Redlining isn’t just something that impacted our parents or grandparents. It’s not something restricted to the history books. So, what is redlining? And how does it influence the type of education our children receive?
We believe that in order to know where you’re going, you need to know where you’ve been.
What is redlining?
Redlining is a practice of racial and ethnic discrimination. Through redlining, residents were refused a loan, insurance, or other financial services because they lived in an area determined to be a financial risk. Black neighborhoods were habitually redlined from the 1930s-1960s.
How did it play out in Connecticut’s major cities?
Let’s use Hartford as an example. The government sent field agents to scout Hartford and create reports for banks on the safest and riskiest areas to invest in. These reports factored in the percentage of Black and foreign-born residents in specific neighborhoods. Neighborhoods with more Black and foreign-born residents were deemed riskier investments. Banks invested in white upper-class communities instead.
What’s today’s impact?
Redlining’s impact on the ability to buy and sell real estate remains a major factor in the wealth gap between Black and white families that persists today. According to the U.S. Department of the Treasury, a median white family had $184,000 in wealth in 2019, compared to just $38,000 and $23,000 for the median Latino and Black families.

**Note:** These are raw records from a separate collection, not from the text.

Definition parse_object (fields : list (string * json)) : outcome jserror asset :=
  let code := default "" (text_field "code" fields) in
  let issuer := default "" (text_field "issuer" fields) in
  let type := to_lower <$> text_field "type" fields in
  if bool_decide (type = Some "native") || (is_empty code && is_empty issuer) then Ret native
  else if negb (code_pattern code) then Throw invalid
  else if is_empty issuer || negb (isValidEd25519PublicKey issuer) then Throw invalid
  else Ret (mk_asset "credit_alphanum" code (Some issuer)).

(** [trimmed.toLowerCase() === 'native' || trimmed.toUpperCase() === 'XLM'] *)
Definition names_native (trimmed : string) : bool :=
  bool_decide (to_lower trimmed = "native" ∨ to_lower trimmed = "xlm").

(** A text that is JSON is read again, and may be a text again. *)
Fixpoint parse_input (fuel : nat) (value : json) : outcome jserror asset :=
  match value with
  | JNull | JStr "" => Throw missing
  | JStr s =>
      let trimmed := trim s in
      if names_native trimmed then Ret native
      else match JsonParse.parse trimmed with
           | None => Throw invalid
           | Some parsed => match fuel with O => Throw invalid | S fuel => parse_input fuel parsed end
           end
  | JObj fields => parse_object fields
  | JBool _ | JNum _ | JArr _ => Throw invalid
  end.

Definition input_fuel (value : json) : nat := match value with JStr s => String.length s | _ => O end.
(** A missing value is [JNull]. *)
Definition parseAssetInput (value : json) : outcome jserror asset := parse_input (input_fuel value) value.

Definition getAssetKey (a : asset) : string :=
  if bool_decide (a_type a = "native") then "native" else code a +:+ ":" +:+ default "null" (issuer a).
Definition isSameAsset (left right : asset) : bool := bool_decide (getAssetKey left = getAssetKey right).

(** A record of Horizon; the outer option is the missing record. *)
Record horizon := mk_horizon { asset_type : option string; asset_code : string; asset_issuer : option string }.
Definition normalizeHorizonAsset (record : option horizon) : asset :=
  match record with
  | None => native
  | Some r => if bool_decide (asset_type r = Some "native") then native
              else mk_asset "credit_alphanum" (asset_code r) (asset_issuer r)
  end.

Definition serializeAsset (a : asset) : json :=
  JObj [("type", JStr (a_type a)); ("code", JStr (code a));
        ("issuer", match issuer a with Some i => JStr i | None => JNull end)].

(** ** What is read *)

(** The assets that are read. *)
Inductive wf : asset → Prop :=
| wf_native : wf native
| wf_credit c i : code_pattern c = true → trim i = i → i ≠ "" → isValidEd25519PublicKey i = true →
    wf (mk_asset "credit_alphanum" c (Some i)).

Lemma parse_input_wf fuel v :
  match parse_input fuel v with
  | Ret a => wf a
  | Throw e => e = missing ∨ e = invalid
  end.
Proof.
  revert v. induction fuel as [|fuel IH]; intros [| | |[|c s]| |fields]; cbn [parse_input]; auto.
  all: try (destruct (names_native _); [constructor|]; destruct (JsonParse.parse _); auto; apply IH).
  all: unfold parse_object; cbv zeta; destruct (bool_decide _ || _); [constructor|];
    destruct (code_pattern _) eqn:Hc; cbn [negb]; [|auto];
    destruct (is_empty (default "" (text_field "issuer" fields)) || _) eqn:Hi; [auto|];
    apply orb_false_iff in Hi as [Hne Hv]; apply negb_false_iff in Hv; constructor; auto.
  all: try by intros Hz; rewrite Hz in Hne.
  all: unfold text_field; case_match; [case_match|]; try done; apply trim_idem.
Qed.

Lemma parse_input_fuel n m v : (input_fuel v <= n)%nat → (input_fuel v <= m)%nat → parse_input n v = parse_input m v.
Proof.
  revert m v. induction n as [|n IH]; intros m v Hn Hm.
  - destruct v as [| | |[|c s]| |]; try by destruct m. cbn in Hn. lia.
  - destruct v as [| | |[|c s]| |]; try by destruct m. destruct m as [|m]; [cbn in Hm; lia|]. cbn [parse_input].
    destruct (names_native _); [done|]. destruct (JsonParse.parse _) as [j|] eqn:Hp; [|done].
    cbn [input_fuel] in Hn, Hm. apply IH; (destruct j as [| | |t| |]; [cbn; lia..| |cbn; lia|cbn; lia]);
      apply JsonParse.parse_str_shorter in Hp; pose proof (trim_length (String c s)); cbn [input_fuel] in *; lia.
Qed.

(** ** Keys *)

Lemma code_pattern_spec c : code_pattern c = true → c ≠ "" ∧ str_forall is_code_char c = true.
Proof.
  unfold code_pattern. intros [[Hl _]%andb_prop Hc]%andb_prop. split; [|done]. by intros ->.
Qed.

Lemma code_not_colon c : str_forall is_code_char c = true → str_forall (λ a, negb (Ascii.eqb a ":")) c = true.
Proof.
  induction c as [|a c IH]; [done|]. cbn -[Ascii.eqb is_code_char]. intros [Ha Hc]%andb_prop. rewrite IH by done.
  destruct (Ascii.eqb_spec a ":") as [->|]; done.
Qed.

Lemma key_colon a : wf a → a_type a ≠ "native" →
  ∃ c i, a = mk_asset "credit_alphanum" c (Some i) ∧ getAssetKey a = c +:+ String ":" i ∧
         split_on ":" (getAssetKey a) = c :: split_on ":" i.
Proof.
  intros [|c i Hc Ht Hi Hv] Ha; [done|]. exists c, i. apply code_pattern_spec in Hc as [_ Hc].
  split_and!; [done..|]. cbn. by apply split_on_app, code_not_colon.
Qed.

Lemma code_trim c : str_forall is_code_char c = true → trim c = c.
Proof.
  intros Hc. apply trim_id. revert Hc. induction c as [|a c IH]; [done|]. cbn -[is_code_char is_space].
  intros [Ha Hc]%andb_prop. rewrite IH by done. rewrite andb_true_r. revert Ha. unfold is_code_char, is_digit, is_space.
  destruct a as [[] [] [] [] [] [] [] []]; by vm_compute.
Qed.

Lemma parse_serialized a : wf a → parseAssetInput (serializeAsset a) = Ret a.
Proof.
  intros [|c i Hc Ht Hi Hv]; [by vm_compute|]. pose proof (code_pattern_spec _ Hc) as [Hne Hch].
  unfold parseAssetInput, serializeAsset. cbn [input_fuel parse_input code issuer a_type]. set (fields := [_; _; _]).
  unfold parse_object.
  assert (text_field "type" fields = Some "credit_alphanum") as -> by reflexivity.
  assert (text_field "code" fields = Some (trim c)) as -> by reflexivity.
  assert (text_field "issuer" fields = Some (trim i)) as -> by reflexivity.
  rewrite Ht, code_trim by done. cbn [from_option id fmap option_fmap option_map id].
  rewrite bool_decide_eq_false_2 by done. rewrite Hc, Hv. by destruct c, i.
Qed.

Lemma eat_head c r : JsonParse.json_space c = false → JsonParse.eat c (String c r) = Some r.
Proof. intros Hc. unfold JsonParse.eat. cbn [JsonParse.skip_ws]. by rewrite Hc, Ascii.eqb_refl. Qed.
Lemma eat_other c d r : JsonParse.json_space c = false → Ascii.eqb c d = false → JsonParse.eat d (String c r) = None.
Proof. intros Hc Hd. unfold JsonParse.eat. cbn [JsonParse.skip_ws]. by rewrite Hc, Hd. Qed.

(** A text value, then the rest of an object. *)
Lemma parse_value_quote n s r : JsonParse.parse_value (S n) (String dquote (json_chars s +:+ String dquote r)) = Some (JStr s, r).
Proof. cbn [JsonParse.parse_value]. rewrite eat_head by done. cbn. by rewrite JsonParse.quote_read. Qed.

Redlining devalued properties in communities of color and fueled the racial wealth gap that makes it harder for Black families to buy homes in affluent neighborhoods to this day.

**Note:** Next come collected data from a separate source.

(* ===== verification/DbPool.v ===== *)
(** * The pool of database connections ([src/src/utils/database.js])

    Acquisition, the queue of waiters, release and retirement, the health
    check, initialisation and shutdown of the pool, as a machine whose steps
    are the turns of the event loop: a call runs up to what it waits for, and
    a task (a connection that opens or closes, a ping) that ends resumes its
    call in the same turn, because nothing else is queued when the driver
    calls back.  Connections are objects; [cid] is the number the pool gave
    them, which starts again after a shutdown.  The second part is
    [runTransaction] over one connection. *)

From S2P Require Import Prelude JsString JsNumber Errors.
Local Open Scope Z_scope.

Module DbPool.

(** ** Configuration *)

Definition DEFAULT_POOL_SIZE : Z := 5.
Definition DEFAULT_POOL_MIN : Z := 1.
Definition DEFAULT_POOL_MAX : Z := 10.

Definition parsePositiveIntegerEnv (variableName : string) (rawValue : option string) (defaultValue : Z) : outcome jserror Z :=
  match rawValue with
  | None | Some "" => Ret defaultValue
  | Some raw =>
      match parse_int raw with
      | Some parsed => if parsed <=? 0 then Throw (EDb (variableName +:+ " must be a positive integer")) else Ret parsed
      | None => Throw (EDb (variableName +:+ " must be a positive integer"))
      end
  end.

Record config := mk_config { g_poolSize : Z; g_poolMin : Z; g_poolMax : Z }.
(** The environment variables [DB_POOL_MIN], [DB_POOL_MAX], [DB_POOL_SIZE]. *)
Definition getPoolConfiguration (pool_min pool_max pool_size : option string) : outcome jserror config :=
  poolMin ← parsePositiveIntegerEnv "DB_POOL_MIN" pool_min DEFAULT_POOL_MIN;
  poolMax ← parsePositiveIntegerEnv "DB_POOL_MAX" pool_max DEFAULT_POOL_MAX;
  poolSize ← parsePositiveIntegerEnv "DB_POOL_SIZE" pool_size (Z.min poolMax DEFAULT_POOL_SIZE);
  Ret (mk_config (Z.min poolSize poolMax) poolMin poolMax).

(** ** State *)

Record conn := mk_conn { obj : Z; cid : Z }.
#[global] Instance conn_eq_dec : EqDecision conn.
Proof. solve_decision. Defined.

(** A lease: the request it was given to, its connection, [released]. *)
Record lease := mk_lease { l_req : Z; l_conn : conn; l_released : bool }.

(** What calls wait for. *)
Inductive task :=
| TInit (rs : list Z)                     (* [initialize]: the first connection opens; who waits for it *)
| TAcquire (r : Z)                        (* [acquireConnection]: a connection opens *)
| TDrain                                  (* [drainWaitQueue]: a connection opens *)
| TRetired                                (* [releaseConnection]: a retired connection closes *)
| TPing (c : conn) (rest : list conn)     (* [_checkIdleConnections]: a ping *)
| TStale (rest : list conn)               (* the same: a stale connection closes *)
| TReplace (rest : list conn)             (* the same: a fresh connection opens *)
| TClosing.                               (* [close]: the connections close *)

Record st := mk_st {
  initialized : bool;
  closing : bool;
  connections : list conn;
  inUse : list Z;                         (* the objects marked [inUse] *)
  closed : list Z;                        (* the objects closed *)
  waitQueue : list Z;                     (* requests, first in first *)
  initializing : bool;
  nextConnectionId : Z;
  next_obj : Z;
  pendingCreations : Z;
  queueDrainInProgress : bool;
  staleConnectionsReplaced : Z;
  leases : list lease;                    (* in the order they were given *)
  rejected : list Z;                      (* requests that threw *)
  tasks : list task;
}.

Definition init_st : st := mk_st false false [] [] [] [] false 1 1 0 false 0 [] [] [].

Definition set_connections (l : list conn) (s : st) : st := mk_st (initialized s) (closing s) l (inUse s) (closed s) (waitQueue s) (initializing s) (nextConnectionId s) (next_obj s) (pendingCreations s) (queueDrainInProgress s) (staleConnectionsReplaced s) (leases s) (rejected s) (tasks s).
Definition set_in_use (l : list Z) (s : st) : st := mk_st (initialized s) (closing s) (connections s) l (closed s) (waitQueue s) (initializing s) (nextConnectionId s) (next_obj s) (pendingCreations s) (queueDrainInProgress s) (staleConnectionsReplaced s) (leases s) (rejected s) (tasks s).
Definition set_closed (l : list Z) (s : st) : st := mk_st (initialized s) (closing s) (connections s) (inUse s) l (waitQueue s) (initializing s) (nextConnectionId s) (next_obj s) (pendingCreations s) (queueDrainInProgress s) (staleConnectionsReplaced s) (leases s) (rejected s) (tasks s).
Definition set_queue (l : list Z) (s : st) : st := mk_st (initialized s) (closing s) (connections s) (inUse s) (closed s) l (initializing s) (nextConnectionId s) (next_obj s) (pendingCreations s) (queueDrainInProgress s) (staleConnectionsReplaced s) (leases s) (rejected s) (tasks s).
Definition set_pending (n : Z) (s : st) : st := mk_st (initialized s) (closing s) (connections s) (inUse s) (closed s) (waitQueue s) (initializing s) (nextConnectionId s) (next_obj s) n (queueDrainInProgress s) (staleConnectionsReplaced s) (leases s) (rejected s) (tasks s).
Definition set_draining (b : bool) (s : st) : st := mk_st (initialized s) (closing s) (connections s) (inUse s) (closed s) (waitQueue s) (initializing s) (nextConnectionId s) (next_obj s) (pendingCreations s) b (staleConnectionsReplaced s) (leases s) (rejected s) (tasks s).
Definition set_stale (n : Z) (s : st) : st := mk_st (initialized s) (closing s) (connections s) (inUse s) (closed s) (waitQueue s) (initializing s) (nextConnectionId s) (next_obj s) (pendingCreations s) (queueDrainInProgress s) n (leases s) (rejected s) (tasks s).
Definition set_leases (l : list lease) (s : st) : st := mk_st (initialized s) (closing s) (connections s) (inUse s) (closed s) (waitQueue s) (initializing s) (nextConnectionId s) (next_obj s) (pendingCreations s) (queueDrainInProgress s) (staleConnectionsReplaced s) l (rejected s) (tasks s).
Definition set_rejected (l : list Z) (s : st) : st := mk_st (initialized s) (closing s) (connections s) (inUse s) (closed s) (waitQueue s) (initializing s) (nextConnectionId s) (next_obj s) (pendingCreations s) (queueDrainInProgress s) (staleConnectionsReplaced s) (leases s) l (tasks s).
Definition set_tasks (l : list task) (s : st) : st := mk_st (initialized s) (closing s) (connections s) (inUse s) (closed s) (waitQueue s) (initializing s) (nextConnectionId s) (next_obj s) (pendingCreations s) (queueDrainInProgress s) (staleConnectionsReplaced s) (leases s) (rejected s) l.
Definition set_flags (i c g : bool) (s : st) : st := mk_st i c (connections s) (inUse s) (closed s) (waitQueue s) g (nextConnectionId s) (next_obj s) (pendingCreations s) (queueDrainInProgress s) (staleConnectionsReplaced s) (leases s) (rejected s) (tasks s).

Section pool.
(** [state.poolSize] *)
Context (poolSize : Z).

Definition in_use (s : st) (c : conn) : bool := bool_decide (obj c ∈ inUse s).
Definition mark (c : conn) (s : st) : st := set_in_use (obj c :: inUse s) s.
Definition unmark (c : conn) (s : st) : st := set_in_use (filter (λ o, o ≠ obj c) (inUse s)) s.
Definition close_conn (c : conn) (s : st) : st := set_closed (obj c :: closed s) s.
Definition start (t : task) (s : st) : st := set_tasks (tasks s ++ [t]) s.
Definition reject (r : Z) (s : st) : st := set_rejected (rejected s ++ [r]) s.

Definition canCreateConnection (s : st) : bool := Z.of_nat (length (connections s)) + pendingCreations s <? poolSize.
Definition findIdleConnection (s : st) : option conn := find_first (λ c, negb (in_use s c)) (connections s).
Definition createLease (r : Z) (c : conn) (s : st) : st := set_leases (leases s ++ [mk_lease r c false]) s.
(** [inUse = true] and the lease *)
Definition grant (r : Z) (c : conn) (s : st) : st := createLease r c (mark c s).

What does this have to do with education equity?
Property values have a huge impact on a child’s education/ Because despite the flawed, racist history of property valuation and ownership, Connecticut’s 170+ school districts are largely funded by property taxes. That means the wealthier a town is, the more money it has for its schools. And when racist policy set it up so that wealth is concentrated outside of Black and brown communities, our schools are underfunded and our children suffer.
We are fighting to change Connecticut’s racist education system and to finally get fair funding for our Black and Brown children. This is why we’re working to fund one Connecticut education system.